A storm currently brewing in the Arabian Sea is set to become a cyclone and make landfall tomorrow in coastal Maharashtra and Gujarat

V. Kumara Swamy Updated: Jun 2, 2020 17:43:22 IST
Storm Alert: How Cyclone Nisarga Got Its Name And Other Facts The calm before the storm, as cyclone Nisarga approaches Maharashtra (Photo: Twitter)

The storm named Nisarga is set to become a 'severe cyclone' with wind speeds hitting around 100 kilometers per hour. Whether it is Amphan,or Fani and Bulbul before that, cyclones after 2004 have been named as opposed to the ones that that hit India before 2004,such as the 1999 super cyclone of Odisha which is popularly identified by the year and the region it hit.

How are cyclones named?

1. The practice of naming storms in South Asia began only in 2004—all severe storms brewing in the Bay of Bengal and the Arabian Sea have been named ever since, without exception. The practice of naming cyclones came about quite late to South Asia, even though it was started in the US more than 70 years ago.

2. According to meteorological experts, identification of storms by giving them names has made it it easier for people to remember, rather than resorting to technical terms or the years in which they appear. The media can report the storm by its name and the communities that are likely to be affected can be alerted in time.

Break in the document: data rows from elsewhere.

(** * generic-tasks: tasks, pipelines and their shared run context

    A shallow embedding of [src/lib/task.ts], [src/lib/pipeline.ts],
    [src/errors.ts] and [src/types.ts], and of [executeTool] and
    [ToolError] of [src/lib/tool.ts] (the tools themselves call the
    network and are not represented).

    JavaScript objects live in a store ([Heap]) and are passed around by
    location, so that the context object a pipeline creates, the one its
    caller supplied, and the one an error carries can be told apart.  A step
    or a selector is user code: it is modelled as an arbitrary function on
    the store that returns or throws.  [await] is sequential in this library
    (one step at a time), so a step is one atomic store transformer.

    Limits of the model: error objects are immutable values (their identity
    is their value); property values are primitives or errors, the step log
    being the one array; a task's step list does not change while it runs;
    user code is a total function, so a step whose promise never settles is
    not represented. *)

From stdpp Require Import gmap strings list fin_maps.

Set Warnings "-register-all".

(** ** Data model (src/types.ts, src/errors.ts) *)

Definition loc := nat.

(** [status: "pending" | "success" | "failure"] *)
Inductive Status := pending | success | failure.
(** Attempt [k] is the first that succeeds, with body [body]. *)
Definition first_success (call : nat → response) (k : nat) (body : string) : Prop :=
  (k < maxRetries)%nat ∧ call k = Body body ∧
  ∀ j, (j < k)%nat → ∃ e, call j = Failed e.

(** All [maxRetries] attempts fail, the last one with error [e]. *)
Definition all_fail (call : nat → response) (e : error) : Prop :=
  (∀ j, (j < maxRetries)%nat → ∃ e', call j = Failed e') ∧
  call (maxRetries - 1)%nat = Failed e.

(** Page [page] is obtained within the retries and decodes to no commit. *)
Definition page_empty (decode_commits : string → option (list Commit.t))
    (fetch : transport) (projectID startDate endDate : string) (page : nat) : Prop :=
  ∃ body,
    Pipeline.list_attempts fetch projectID startDate endDate page 0 maxRetries (Body "")
    = Body body ∧
    decode_commits body = Some [].

(** The sum, as an integer, of [f] over the entries that the maps of
    [projectsStats] hold for [author]. *)
Definition merge_sum (f : UserStats.t → Z) (author : string)
    (projectsStats : list (gmap string UserStats.t)) : Z :=
  foldr (λ stats acc, match stats !! author with
                      | Some u => f u + acc
                      | None => acc
                      end) 0 projectsStats.

(** A field of the entry of project [projectID] in an author entry, zero
    when the author has no such entry. *)
Definition project_field (f : ProjectStats.t → Z) (projectID : string)
    (u : UserStats.t) : Z :=
  f (project_at (UserStats.Projects u) projectID).

(** The data line the export writes for one project entry of a user. *)
Definition row_of (projects : list ProjectInfo.t) (user : string)
    (entry : string * ProjectStats.t) : Row.t :=
  Row.mk user
    (Excel.find_project projects entry.1).1
    (Excel.find_project projects entry.1).2
    (ProjectStats.Additions entry.2)
    (ProjectStats.Deletions entry.2)
    (ProjectStats.Changes entry.2)
    (ProjectStats.Additions entry.2 +! ProjectStats.Deletions entry.2).

(** The file the export writes for one author entry when nothing fails. *)
Definition file_of (range : ∀ A : Type, gmap string A → list (string * A))
    (projects : list ProjectInfo.t) (entry : string * UserStats.t)
    : string * list Row.t :=
  (entry.1, row_of projects entry.1 <$> range _ (UserStats.Projects entry.2)).


(** ** [truncateString] (cmd/main.go) *)

(** A string as the sequence of its runes, [[]rune(s)]. *)
Definition rune : Type := Z.

(** The runes of ["..."]. *)
Definition dots : list rune := [46; 46; 46].

(** [runes[:n]] for an index [n] of type [int]: a run-time panic when [n]
    is negative or beyond the slice. Where [truncateString] takes this slice
    the index is below the length or, after wrap-around, above every
    capacity. *)
Definition slice_runes_to (runes : list rune) (n : Z) : exec (list rune) :=
  if (0 <=? n) && (n <=? Z.of_nat (length runes))
  then Ok (take (Z.to_nat n) runes)
  else Panic.
(** The lines that [_generate_summary] appends, in order. *)
Definition summary_lines (audio_type : string) (mood : Mood)
    (features : Features) (music_analysis : option MusicAnalysis)
    (transcription : option Transcription) : list string :=
  [ "📊 Audio Type: " +:+ PyStr.upper audio_type;
    "😊 Mood: " +:+ LocalAudioAnalyzer.mood mood;
    "   - Valence: " +:+ valence mood;
    "   - Energy: " +:+ arousal mood;
    "🎵 Tempo: " +:+ Py.format_1f (tempo features) +:+ " BPM" ]
  ++ match music_analysis with
     | Some music =>
         [ "🎹 Key: " +:+ estimated_key music;
           "💃 Danceability: " +:+ PyStr.format_2f (danceability music);
           "🎸 Instrumentalness: " +:+ PyStr.format_2f (instrumentalness music) ]
     | None => []
     end
  ++ match transcription with
     | Some t =>
         if blank (text t) then []
         else [ "💬 Contains speech: " +:+ language t;
                "   - Word count: " +:+ Py.str_of_int (count_words (text t)) ]
     | None => []
     end.

Definition _generate_summary (audio_type : string) (mood : Mood)
    (features : Features) (music_analysis : option MusicAnalysis)
    (transcription : option Transcription) : string :=
  Py.join (String "010" "")
    (summary_lines audio_type mood features music_analysis transcription).

Definition analyze_complete_audio (lib : LibraryOutputs) : Analysis :=
  let transcription := lo_transcription lib in
  let audio_type := _detect_audio_type (lo_zcr_mean lib) (lo_sc_std lib) in
  let features := lo_features lib in
  let mood := _analyze_mood features in
  let music_analysis :=
    if String.eqb audio_type "music" || String.eqb audio_type "mixed"
    then Some (_analyze_music (lo_promotion lib) (lo_music_tempo lib)
                 (lo_beats lib) (lo_key lib)
                 (lo_harmonic_energy lib) (lo_percussive_energy lib)
                 (lo_beat_strength_mean lib))
    else None in
  {| audio_type := audio_type;
     duration := lo_duration lib;
     transcription := transcription;
     analysis_mood := mood;
     features := features;
     music_analysis := music_analysis;
     summary := _generate_summary audio_type mood features music_analysis
                  transcription |}.

End Summary.

End AudioAnalysis.

(* ===================================================================== *)
(** * [app/services/audio_service.py]: the duration estimate *)
(* ===================================================================== *)

Module AudioService.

3. The Delhi-based Regional Specialized Meteorological Centre (RSMC) is responsible for monitoring the storms in the Bay of Bengal, the Arabian Sea and the north Indian Ocean region. The members of this group are India, Iran, Bangladesh, Myanmar, Maldives, Oman, Pakistan, Qatar, Saudi Arabia, Sri Lanka, Thailand, United Arab Emirates and Yemen.

4. The country's names and their proposed names for cyclones are used sequentially. For instance, the first country according to the alphabetical order is Bangladesh, and its nominee, Nisarga, will appear on the first row of the column (see pic below). Incidentally, Nisarga is the first cyclone to be named from the new list that was released in April 2020. The list of names that came into effect in 2004 ended with Amphan being the final one.

nisarga-pic_060220040327.pngImage courtesy World Meteorological Department

5. The countries are asked to keep the proposed names short (the maximum length of the name should be eight letters or less) and ’neutral’. The nations are also asked not to use the names of political figures for this purpose, and suggest gender- and culture-sensitive names. A name already used cannot be repeated.

6. In keeping with the order and the sequence, the next cyclone, whenever it appears, will be named Gati (meaning speed). This name was nominated by India.